> _Exercise_: Starting with the line that contains "else if v mod" and stopping after the line that contains "(** The loop over the size", return each line below exactly as written, with no others.

Segment Open

(* ===== verification/Fees.v ===== *)
(** * Fees and minimum coins

    Models [packages/tx-construction/src/fees/fees.ts] up to the size of a
    serialized transaction, which is an argument here, and the constraints of
    [packages/tx-construction/src/input-selection/selectionConstraints.ts] that do
    not build a transaction.  Prices are [number]s, IEEE 754 doubles, with the
    arithmetic and [Math.ceil] of the runtime written out. *)

From Stdlib Require Import SpecFloat.
From S2P Require Import Prelude JsRuntime CborCommon Half NumberText CborWriter Codec Credential Address Common Values Scripts SerializedValue Outputs.

(** ** Numbers *)

Definition num_plus (x y : number) : number := SFadd 53 1024 x y.

(** [Math.ceil]: zero keeps the sign. *)
Definition Math_ceil (x : number) : number :=
  match x with
  | S754_finite s m e =>
      if 0 <=? e then x
      else
        let v := if s then Zneg m else Zpos m in
        let c := - (- v / 2 ^ (- e)) in
        if c =? 0 then S754_zero s else double_of_Z c
  | _ => x
  end.

(** [BigInt(x)] of a number. *)
Definition BigInt_of (x : number) : Res Z :=
  match x with
  | S754_zero _ => Ok 0
  | S754_finite s m e =>
      let v := if s then Zneg m else Zpos m in
      if 0 <=? e then Ok (v * 2 ^ e)
      else if v mod 2 ^ (- e) =? 0 then Ok (v / 2 ^ (- e))
      else Throw (JsError "RangeError: The number cannot be converted to a BigInt because it is not an integer")
  | _ => Throw (JsError "RangeError: The number cannot be converted to a BigInt because it is not an integer")
  end.

(** ** Minimum coins *)

Definition MIN_ADA_CONSTANT_OVERHEAD : Z := 160.

Definition serializeBigInt (bigInt : Z) : Res (list Z) := encodeBytes (call (CborWriter.writeInt bigInt)).

Section outputs.
Context `{Crc32} `{BaseEncoding}.

Definition serializeTxOutputSize (output : TransactionOutput.core) : Res Z :=
  o ← TransactionOutput.fromCore output;
  cbor ← TransactionOutput.toCbor o;
  Ok (Z.of_nat (String.length cbor) / 2).

(** The loop over the size of the coins; it starts again with [newCoinSize]. *)
Fixpoint minAdaLoop (fuel : nat) (output : TransactionOutput.core) (coinsPerUtxoByte oldCoinSize latestSize : Z) : Res Z :=
  let sizeDiff := latestSize - oldCoinSize in
  size ← serializeTxOutputSize output;
  let tentativeMinAda := (size + MIN_ADA_CONSTANT_OVERHEAD + sizeDiff) * coinsPerUtxoByte in
  newCoin ← serializeBigInt tentativeMinAda;
  let newCoinSize := zlen newCoin in
  if latestSize =? newCoinSize then Ok newCoinSize
  else match fuel with O => OutOfFuel | S fuel' => minAdaLoop fuel' output coinsPerUtxoByte oldCoinSize newCoinSize end.

(** The sizes of coins are between 1 and 9. *)
Definition minAdaFuel : nat := 9.

Definition minAdaRequired (output : TransactionOutput.core) (coinsPerUtxoByte : Z) : Res Z :=
  oldCoin ← serializeBigInt (coins (TransactionOutput.value output));
  let oldCoinSize := zlen oldCoin in
  latestSize ← minAdaLoop minAdaFuel output coinsPerUtxoByte oldCoinSize oldCoinSize;
  let sizeChange := latestSize - oldCoinSize in
  size ← serializeTxOutputSize output;
  Ok ((size + MIN_ADA_CONSTANT_OVERHEAD + sizeChange) * coinsPerUtxoByte).
End outputs.

(** ** Execution units *)

Definition getTotalExUnits (redeemers : list ExUnits.core) : ExUnits.core :=
  fold_left (fun total executionUnits => {|
      ExUnits.memory := JsRuntime.num_add (ExUnits.memory total) (ExUnits.memory executionUnits);
      ExUnits.coreSteps := JsRuntime.num_add (ExUnits.coreSteps total) (ExUnits.coreSteps executionUnits) |})
    redeemers {| ExUnits.memory := 0; ExUnits.coreSteps := 0 |}.

(** ** Reference scripts *)

Definition REF_SCRIPT_RANGE : Z := 25600.

(** 1.2 *)
Definition REF_SCRIPT_MULTIPLIER : number := SFdiv 53 1024 (double_of false 12 0) (double_of false 10 0).

(** [resolvedInputs.find(...)] *)
Fixpoint findInput (resolvedInputs : list (TransactionInput.core * TransactionOutput.core)) (input : TransactionInput.core) :
    option (TransactionInput.core * TransactionOutput.core) :=
  match resolvedInputs with
  | [] => None
  | u :: rest =>
      if String.eqb (TransactionInput.txId u.1) (TransactionInput.txId input) &&
         (TransactionInput.coreIndex u.1 =? TransactionInput.coreIndex input)
      then Some u else findInput rest input
  end.

Fixpoint totalRefScriptsSize (resolvedInputs : list (TransactionInput.core * TransactionOutput.core))
    (totalInputs : list TransactionInput.core) (total : Z) : Res Z :=
  match totalInputs with
  | [] => Ok total
  | input :: rest =>
      total ← match findInput resolvedInputs input with
              | Some (_, o) =>
                  match TransactionOutput.scriptReference o with
                  | Some s =>
                      script ← Script.fromCore s;
                      cbor ← Script.toCbor script;
                      Ok (total + Z.of_nat (String.length cbor) / 2)
                  | None => Ok total
                  end
              | None => Ok total
              end;
      totalRefScriptsSize resolvedInputs rest total
  end.

(** The loop over the tiers, each dearer than the one before. *)
Fixpoint tierLoop (fuel : nat) (size : Z) (base fee : number) : Res number :=
  if 0 <? size then
    match fuel with
    | O => OutOfFuel
    | S fuel' =>
        let fee := num_plus fee (Math_ceil (num_mul (double_of_Z (Z.min REF_SCRIPT_RANGE size)) base)) in
        tierLoop fuel' (Z.max (size - REF_SCRIPT_RANGE) 0) (num_mul base REF_SCRIPT_MULTIPLIER) fee
    end
  else Ok fee.

Definition tierFuel (size : Z) : nat := S (Z.to_nat (size / REF_SCRIPT_RANGE)).

Definition minRefScriptFee (inputs : list TransactionInput.core) (referenceInputs : option (list TransactionInput.core))
    (resolvedInputs : list (TransactionInput.core * TransactionOutput.core)) (coinsPerRefScriptByte : number) : Res Z :=
  if num_eqb coinsPerRefScriptByte (S754_zero false) then Ok 0
  else
    size ← totalRefScriptsSize resolvedInputs (inputs ++ default [] referenceInputs) 0;
    fee ← tierLoop (tierFuel size) size coinsPerRefScriptByte (S754_zero false);
    BigInt_of fee.

(** [exUnitsPrice] *)
Record Prices : Set := { memoryPrice : number; stepsPrice : number }.

Definition minScriptFee (inputs : list TransactionInput.core) (referenceInputs : option (list TransactionInput.core))
    (redeemers : option (list ExUnits.core)) (exUnitsPrice : Prices)
    (resolvedInputs : list (TransactionInput.core * TransactionOutput.core)) (coinsPerRefScriptByte : number) : Res Z :=
  scriptRefFee ← minRefScriptFee inputs referenceInputs resolvedInputs coinsPerRefScriptByte;
  match redeemers with
  | None => Ok scriptRefFee
  | Some redeemers =>
      let totalExUnits := getTotalExUnits redeemers in
      fee ← BigInt_of (Math_ceil (num_plus
        (num_mul (double_of_Z (ExUnits.coreSteps totalExUnits)) (stepsPrice exUnitsPrice))
        (num_mul (double_of_Z (ExUnits.memory totalExUnits)) (memoryPrice exUnitsPrice))));
      Ok (fee + scriptRefFee)
  end.

(** ** The size of a token bundle *)

Definition MAX_U64 : Z := 18446744073709551615.

Definition tokenBundleSizeExceedsLimit (maxValueSize : Z) (tokenBundle : option (list (string * Z))) : Res bool :=
  match tokenBundle with
  | None => Ok false
  | Some tokenBundle =>
      value ← Value.new MAX_U64 None;
      value ← Value.setMultiasset value tokenBundle;
      cbor ← Value.toCbor value;
      Ok (maxValueSize <? Z.of_nat (String.length cbor) / 2)
  end.
(* ===== verification/Selection.v ===== *)
(** * Input selection: arguments, balance and constraints

    Models [types.ts], [util.ts], [InputSelectionError.ts] and the change
    address resolvers of [packages/input-selection/src].  Sets are lists in
    insertion order; asynchronous callbacks are functions that may throw. *)

From S2P Require Import Prelude JsRuntime Values.

(** ** Errors *)

Inductive InputSelectionFailure : Set :=
  | UtxoBalanceInsufficient
  | UtxoNotFragmentedEnough
  | UtxoFullyDepleted
  | MaximumInputCountExceeded.

(** What a selection can throw: its own errors, the runtime's, and whatever a
    callback throws. *)
Inductive SelectionError : Set :=
  | InputSelectionError (failure : InputSelectionFailure)
  | InvalidStateError (message : string)
  | RangeError (message : string)
  | TypeError (message : string)
  | SyntaxError (message : string)
  | CallbackError (message : string).

#[export] Instance InputSelectionFailure_eq_dec : EqDecision InputSelectionFailure.
Proof. solve_decision. Defined.
#[export] Instance SelectionError_eq_dec : EqDecision SelectionError.
Proof. solve_decision. Defined.

(** Computations that draw random numbers: the state counts the draws. *)
Abbreviation Sel := (ST nat SelectionError).
Abbreviation Res := (outcome SelectionError).

(** ** Implicit values *)

(** [Cardano.util.ImplicitCoin] and its [Required] form. *)
Record PartialImplicitCoin : Set := {
  partialWithdrawals : option Z;
  partialInput : option Z;
  partialDeposit : option Z;
  partialReclaimDeposit : option Z
}.

Record ImplicitCoin : Set := { withdrawals : Z; input : Z; deposit : Z; reclaimDeposit : Z }.

Record ImplicitValue : Set := { coin : option PartialImplicitCoin; mint : option TokenMap }.

Record ImplicitTokens : Set := { spendTokens : AssetId -> Z; inputTokens : AssetId -> Z }.

Record RequiredImplicitValue : Set := { implicitCoin : ImplicitCoin; implicitTokens : ImplicitTokens }.

Definition orZero (x : option Z) : Z := match x with Some x => x | None => 0 end.

(** [partialImplicitValue?.coin?.field || 0n]. *)
Definition requiredCoin (v : option ImplicitValue) : ImplicitCoin :=
  let coinOf (field : PartialImplicitCoin -> option Z) :=
    match v with Some {| coin := Some c |} => orZero (field c) | _ => 0 end in
  {| deposit := coinOf partialDeposit; input := coinOf partialInput;
     reclaimDeposit := coinOf partialReclaimDeposit; withdrawals := coinOf partialWithdrawals |}.

Definition mintToImplicitTokens (mintMap : TokenMap) : TokenMap * TokenMap :=
  let implicitTokensInput := JsMap.of_entries (filter (fun kv => 0 < kv.2) mintMap) in
  let implicitTokensSpend :=
    JsMap.of_entries ((fun kv => (kv.1, - kv.2)) <$> filter (fun kv => kv.2 < 0) mintMap) in
  (implicitTokensInput, implicitTokensSpend).

Definition implicitTokensOf (mintMap : TokenMap) : ImplicitTokens :=
  let '(implicitTokensInput, implicitTokensSpend) := mintToImplicitTokens mintMap in
  {| inputTokens := getOr0 implicitTokensInput; spendTokens := getOr0 implicitTokensSpend |}.

Definition mintOf (v : option ImplicitValue) : TokenMap :=
  match v with Some {| mint := Some m |} => m | _ => [] end.

(** ** Selections *)

Record UtxoSelection : Set := { utxoSelected : list Utxo; utxoRemaining : list Utxo }.

Record SelectionSkeleton : Set := {
  inputs : list Utxo;
  outputs : list TxOut;
  change : list TxOut;
  fee : Z
}.

(** The redeemers are passed on as they are. *)
Record TxCosts : Set := { costFee : Z; costRedeemers : option (list string) }.

Record SelectionResult : Set := {
  selection : SelectionSkeleton;
  remainingUTxO : list Utxo;
  redeemers : option (list string)
}.

Record SelectionConstraints : Set := {
  computeMinimumCost : SelectionSkeleton -> Res TxCosts;
  tokenBundleSizeExceedsLimit : TokenMap -> bool;
  computeMinimumCoinQuantity : TxOut -> Z;
  computeSelectionLimit : SelectionSkeleton -> Res Z
}.

Record InputSelectionParameters : Set := {
  preSelectedUtxo : list Utxo;
  utxo : list Utxo;
  paramOutputs : list TxOut;
  constraints : SelectionConstraints;
  implicitValue : option ImplicitValue
}.

Record PreProcessedArgs : Set := {
  argRequiredUtxo : list Utxo;
  argUtxo : list Utxo;
  argOutputs : list TxOut;
  argChangeAddress : string;
  argUniqueTxAssetIDs : list AssetId;
  argImplicitValue : RequiredImplicitValue
}.

Definition MAX_U64 : Z := 18446744073709551615.

Definition stubMaxSizeAddress : string :=
  "addr_test1qqydn46r6mhge0kfpqmt36m6q43knzsd9ga32n96m89px3nuzcjqw982pcftgx53fu5527z2cj2tkx2h8ux2vxsg475qypp3m9".

(** [{ address, value }]. *)
Definition mkTxOut (addr : string) (v : Value) : TxOut :=
  {| address := addr; value := v; datumHash := None; datum := None; scriptReference := None |}.

(** [new Set(array)]: the first of every run of references. *)
Fixpoint newSet (l : list Utxo) : list Utxo :=
  match l with
  | [] => []
  | x :: l' => x :: filter (fun y => ref y <> ref x) (newSet l')
  end.

(** ** [util.ts] *)

Section util.
Context `{Lodash}.

Definition assetIds (v : Value) : list AssetId :=
  match assets v with Some m => JsMap.keys m | None => [] end.

Definition preProcessArgs (preSelected availableUtxo : list Utxo) (outputSet : list TxOut)
    (changeAddress : string) (partialImplicitValue : option ImplicitValue) : PreProcessedArgs :=
  let mintMap := mintOf partialImplicitValue in
  let uniqueOutputAssetIDs := uniq (concat ((fun o => assetIds (value o)) <$> outputSet)) in
  {| argChangeAddress := changeAddress;
     argImplicitValue := {| implicitCoin := requiredCoin partialImplicitValue;
                            implicitTokens := implicitTokensOf mintMap |};
     argOutputs := outputSet;
     argRequiredUtxo := preSelected;
     argUniqueTxAssetIDs := uniq (uniqueOutputAssetIDs ++ JsMap.keys mintMap);
     argUtxo := availableUtxo |}.
End util.

(** The two overloads of [toValues]. *)
Definition utxoValues (l : list Utxo) : list Value := (fun u => value (txOut u)) <$> l.
Definition outValues (l : list TxOut) : list Value := value <$> l.

Definition assetQuantitySelector (id : AssetId) (quantities : list Value) : Z :=
  BigIntMath.sum ((fun v => quantity (assets v) id) <$> quantities).

Definition getCoinQuantity (quantities : list Value) : Z := BigIntMath.sum (coins <$> quantities).

Definition assertIsCoinBalanceSufficient (utxoVs outputVs : list Value) (ic : ImplicitCoin) : Res unit :=
  if getCoinQuantity utxoVs + input ic <? getCoinQuantity outputVs + deposit ic
  then Throw (InputSelectionError UtxoBalanceInsufficient) else Ok tt.

(** [for (const assetId of uniqueTxAssetIDs)]. *)
Fixpoint assertAssets (ids : list AssetId) (utxoVs outputVs : list Value) (it : ImplicitTokens) : Res unit :=
  match ids with
  | [] => Ok tt
  | assetId :: ids' =>
      let utxoTotal := assetQuantitySelector assetId utxoVs in
      let outputsTotal := assetQuantitySelector assetId outputVs in
      if utxoTotal + inputTokens it assetId <? outputsTotal + spendTokens it assetId
      then Throw (InputSelectionError UtxoBalanceInsufficient)
      else assertAssets ids' utxoVs outputVs it
  end.

Definition assertIsBalanceSufficient (uniqueTxAssetIDs : list AssetId) (preSelected available : list Utxo)
    (outs : list TxOut) (iv : RequiredImplicitValue) : Res unit :=
  if zlen preSelected + zlen available =? 0 then Throw (InputSelectionError UtxoBalanceInsufficient)
  else
    let utxoVs := utxoValues available ++ utxoValues preSelected in
    let outputVs := outValues outs in
    assertAssets uniqueTxAssetIDs utxoVs outputVs (implicitTokens iv) ;;
    assertIsCoinBalanceSufficient utxoVs outputVs (implicitCoin iv).

Definition isValidValue (v : Value) (computeMin : TxOut -> Z) (exceedsLimit : TokenMap -> bool)
    (feeToDiscount : Z) : bool :=
  let isValid := computeMin (mkTxOut stubMaxSizeAddress v) <=? coins v - feeToDiscount in
  match assets v with
  | Some m => isValid && negb (exceedsLimit m)
  | None => isValid
  end.

(** ** Change address resolvers *)

(** What a selector relies on: the resolved change carries the same value. *)
Class ChangeAddressResolver := resolve : SelectionSkeleton -> Res (list TxOut).

Class ChangeAddressResolverLaws `{ChangeAddressResolver} : Prop := {
  resolve_coins sk l : resolve sk = Ok l ->
    ValuesFacts.totalCoins (outValues l) = ValuesFacts.totalCoins (outValues (change sk));
  resolve_qty sk l i : resolve sk = Ok l ->
    ValuesFacts.totalQty i (outValues l) = ValuesFacts.totalQty i (outValues (change sk))
}.

(** [StaticChangeAddressResolver]: the payment addresses that [getAddresses]
    resolves to, or its failure. *)
Definition StaticChangeAddressResolver (getAddresses : Res (list string)) : ChangeAddressResolver := fun sk =>
  groupedAddresses ← getAddresses;
  match groupedAddresses with
  | [] => Throw (InvalidStateError "The wallet has no known addresses.")
  | addr :: _ =>
      Ok ((fun o => {| address := addr; value := value o; datumHash := datumHash o; datum := datum o;
                       scriptReference := scriptReference o |}) <$> change sk)
  end.

(** ** Facts *)

Module SelectionFacts.
Import JsMapFacts ValuesFacts.

(** Distinct references. *)
Abbreviation refs_ok l := (NoDup (ref <$> l)).

Lemma assetQuantitySelector_total i vs : assetQuantitySelector i vs = totalQty i vs.
Proof. apply BigIntMathFacts.sum_zsum. Qed.

Lemma getCoinQuantity_total vs : getCoinQuantity vs = totalCoins vs.
Proof. apply BigIntMathFacts.sum_zsum. Qed.

Lemma utxoValues_app l k : utxoValues (l ++ k) = utxoValues l ++ utxoValues k.
Proof. apply fmap_app. Qed.

Lemma utxoValues_cons u l : utxoValues (u :: l) = value (txOut u) :: utxoValues l.
Proof. done. Qed.

#[export] Instance utxoValues_proper : Proper ((≡ₚ) ==> (≡ₚ)) utxoValues.
Proof. intros l k E. unfold utxoValues. by rewrite E. Qed.

(** The quantity of [i] that must be covered, and what covers it besides inputs. *)
Definition covers_asset (i : AssetId) (vs outs : list Value) (iv : RequiredImplicitValue) : Prop :=
  totalQty i outs + spendTokens (implicitTokens iv) i <= totalQty i vs + inputTokens (implicitTokens iv) i.

Definition covers_coins (vs outs : list Value) (iv : RequiredImplicitValue) : Prop :=
  totalCoins outs + deposit (implicitCoin iv) <= totalCoins vs + input (implicitCoin iv).

Lemma assertAssets_ok ids vs outs it : assertAssets ids vs outs it = Ok tt <->
  Forall (fun i => totalQty i outs + spendTokens it i <= totalQty i vs + inputTokens it i) ids.
Proof.
  induction ids as [|i ids IH]; cbn [assertAssets]; [split; [constructor|done]|].
  rewrite !assetQuantitySelector_total, Forall_cons. destruct (Z.ltb_spec (totalQty i vs + inputTokens it i)
    (totalQty i outs + spendTokens it i)); [|rewrite IH]; split; [done|lia|intuition lia|intuition lia].
Qed.

Lemma assertAssets_throws ids vs outs it : assertAssets ids vs outs it = Ok tt \/
  assertAssets ids vs outs it = Throw (InputSelectionError UtxoBalanceInsufficient).
Proof. induction ids as [|i ids IH]; cbn [assertAssets]; [by left|]. case_bool; [by right|done]. Qed.

Lemma assertIsBalanceSufficient_ok ids pre avail outs iv :
  assertIsBalanceSufficient ids pre avail outs iv = Ok tt <->
  pre ++ avail <> [] /\ Forall (fun i => covers_asset i (utxoValues (avail ++ pre)) (outValues outs) iv) ids /\
  covers_coins (utxoValues (avail ++ pre)) (outValues outs) iv.
Proof.
  unfold assertIsBalanceSufficient. cbv zeta. rewrite <- utxoValues_app.
  destruct (Z.eqb_spec (zlen pre + zlen avail) 0) as [E|E].
  { split; [done|]. intros [Hne _]. destruct pre as [|]; destruct avail as [|]; try done; zlen_simpl;
      pose proof (zlen_nonneg avail); pose proof (zlen_nonneg pre); lia. }
  unfold covers_asset. rewrite <- assertAssets_ok.
  unfold assertIsCoinBalanceSufficient, covers_coins. rewrite !getCoinQuantity_total.
  assert (Hne : pre ++ avail <> []) by (destruct pre, avail; done).
  destruct (assertAssets_throws ids (utxoValues (avail ++ pre)) (outValues outs) (implicitTokens iv)) as [-> | ->].
  - cbn. destruct (Z.ltb_spec (totalCoins (utxoValues (avail ++ pre)) + input (implicitCoin iv))
      (totalCoins (outValues outs) + deposit (implicitCoin iv))); split; [done|lia|done|done].
  - cbn. split; [done|]. by intros (_ & ? & _).
Qed.

Lemma assertIsBalanceSufficient_throws ids pre avail outs iv :
  assertIsBalanceSufficient ids pre avail outs iv = Ok tt \/
  assertIsBalanceSufficient ids pre avail outs iv = Throw (InputSelectionError UtxoBalanceInsufficient).
Proof.
  unfold assertIsBalanceSufficient. cbv zeta. case_bool; [by right|].
  destruct (assertAssets_throws ids (utxoValues avail ++ utxoValues pre) (outValues outs) (implicitTokens iv))
    as [-> | ->]; cbn; [|by right]. unfold assertIsCoinBalanceSufficient. case_bool; [by right|by left].
Qed.

(** *** Minting and burning *)

Lemma filter_pos (m : TokenMap) :
  filter (fun kv => 0 < kv.2) m = filter (fun kv => (0 <? kv.2) = true) m.
Proof. apply list_filter_iff. intros x. by rewrite Z.ltb_lt. Qed.

Lemma filter_neg (m : TokenMap) :
  filter (fun kv => kv.2 < 0) m = filter (fun kv => (kv.2 <? 0) = true) m.
Proof. apply list_filter_iff. intros x. by rewrite Z.ltb_lt. Qed.

Lemma getOr0_opp m i : getOr0 ((fun kv => (kv.1, - kv.2)) <$> m) i = - getOr0 m i.
Proof.
  induction m as [|[k v] m IH]; [done|]. cbn [fmap list_fmap fst snd]. rewrite !getOr0_cons, IH. by case_decide.
Qed.

Lemma keys_opp (m : TokenMap) : JsMap.keys ((fun kv => (kv.1, - kv.2)) <$> m) = JsMap.keys m.
Proof. unfold JsMap.keys. by rewrite <- list_fmap_compose. Qed.

Lemma implicitTokensOf_input m i : map_ok m -> inputTokens (implicitTokensOf m) i = Z.max 0 (getOr0 m i).
Proof.
  intros Hm. cbn. rewrite filter_pos, of_entries_nodup by by apply wf_filter.
  rewrite (getOr0_filter (fun q => 0 <? q)) by done. destruct (Z.ltb_spec 0 (getOr0 m i)); lia.
Qed.

Lemma implicitTokensOf_spend m i : map_ok m -> spendTokens (implicitTokensOf m) i = Z.max 0 (- getOr0 m i).
Proof.
  intros Hm. cbn. rewrite filter_neg, of_entries_nodup.
  - rewrite getOr0_opp, (getOr0_filter (fun q => q <? 0)) by done. destruct (Z.ltb_spec (getOr0 m i) 0); lia.
  - unfold JsMap.wf. rewrite keys_opp. by apply (wf_filter _ m).
Qed.

(** *** Sets of references *)

Lemma newSet_subset l x : x ∈ newSet l -> x ∈ l.
Proof.
  induction l as [|y l IH]; cbn [newSet]; [done|]. rewrite !elem_of_cons, list_elem_of_filter. intuition auto.
Qed.

Lemma refs_filter (P : Utxo -> Prop) `{!forall x, Decision (P x)} l : refs_ok l -> refs_ok (filter P l).
Proof.
  induction l as [|x l IH]; [done|]. rewrite filter_cons. cbn [fmap list_fmap]. intros [Hx Hl]%NoDup_cons.
  case_decide; [|by apply IH]. cbn [fmap list_fmap]. apply NoDup_cons. split; [|by apply IH].
  intros (z & E & [_ Hz]%list_elem_of_filter)%list_elem_of_fmap. apply Hx. rewrite E. by apply list_elem_of_fmap_2.
Qed.

Lemma newSet_refs_ok l : refs_ok (newSet l).
Proof.
  induction l as [|y l IH]; cbn [newSet fmap list_fmap]; [constructor|]. apply NoDup_cons.
  split; [|by apply refs_filter]. intros (z & E & [Hz _]%list_elem_of_filter)%list_elem_of_fmap. by symmetry in E.
Qed.

Lemma newSet_id l : refs_ok l -> newSet l = l.
Proof.
  induction l as [|x l IH]; cbn [newSet fmap list_fmap]; [done|]. intros [Hx Hl]%NoDup_cons.
  rewrite (IH Hl). f_equal. apply filter_all. apply Forall_forall. intros y Hy E. apply Hx.
  rewrite <- E. by apply list_elem_of_fmap_2.
Qed.

(** *** The static resolver *)

Lemma static_values (addr : string) (l : list TxOut) :
  outValues ((fun o => {| address := addr; value := value o; datumHash := datumHash o; datum := datum o;
                          scriptReference := scriptReference o |}) <$> l) = outValues l.
Proof. unfold outValues. by rewrite <- list_fmap_compose. Qed.

Lemma static_laws getAddresses : @ChangeAddressResolverLaws (StaticChangeAddressResolver getAddresses).
Proof.
  split; intros sk l; [|intros i]; unfold resolve, StaticChangeAddressResolver;
    (destruct getAddresses as [[|addr ?]|?|]; cbn [mbind outcome_bind]; [done| |done..]);
    intros [= <-]; by rewrite static_values.
Qed.
End SelectionFacts.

Segment Closed

> _Solution to this problem_:
      else if v mod 2 ^ (- e) =? 0 then Ok (v / 2 ^ (- e))
      else Throw (JsError "RangeError: The number cannot be converted to a BigInt because it is not an integer")
  | _ => Throw (JsError "RangeError: The number cannot be converted to a BigInt because it is not an integer")
  end.

(** ** Minimum coins *)

Definition MIN_ADA_CONSTANT_OVERHEAD : Z := 160.

Definition serializeBigInt (bigInt : Z) : Res (list Z) := encodeBytes (call (CborWriter.writeInt bigInt)).

Section outputs.
Context `{Crc32} `{BaseEncoding}.

Definition serializeTxOutputSize (output : TransactionOutput.core) : Res Z :=
  o ← TransactionOutput.fromCore output;
  cbor ← TransactionOutput.toCbor o;
  Ok (Z.of_nat (String.length cbor) / 2).

(** The loop over the size of the coins; it starts again with [newCoinSize]. *)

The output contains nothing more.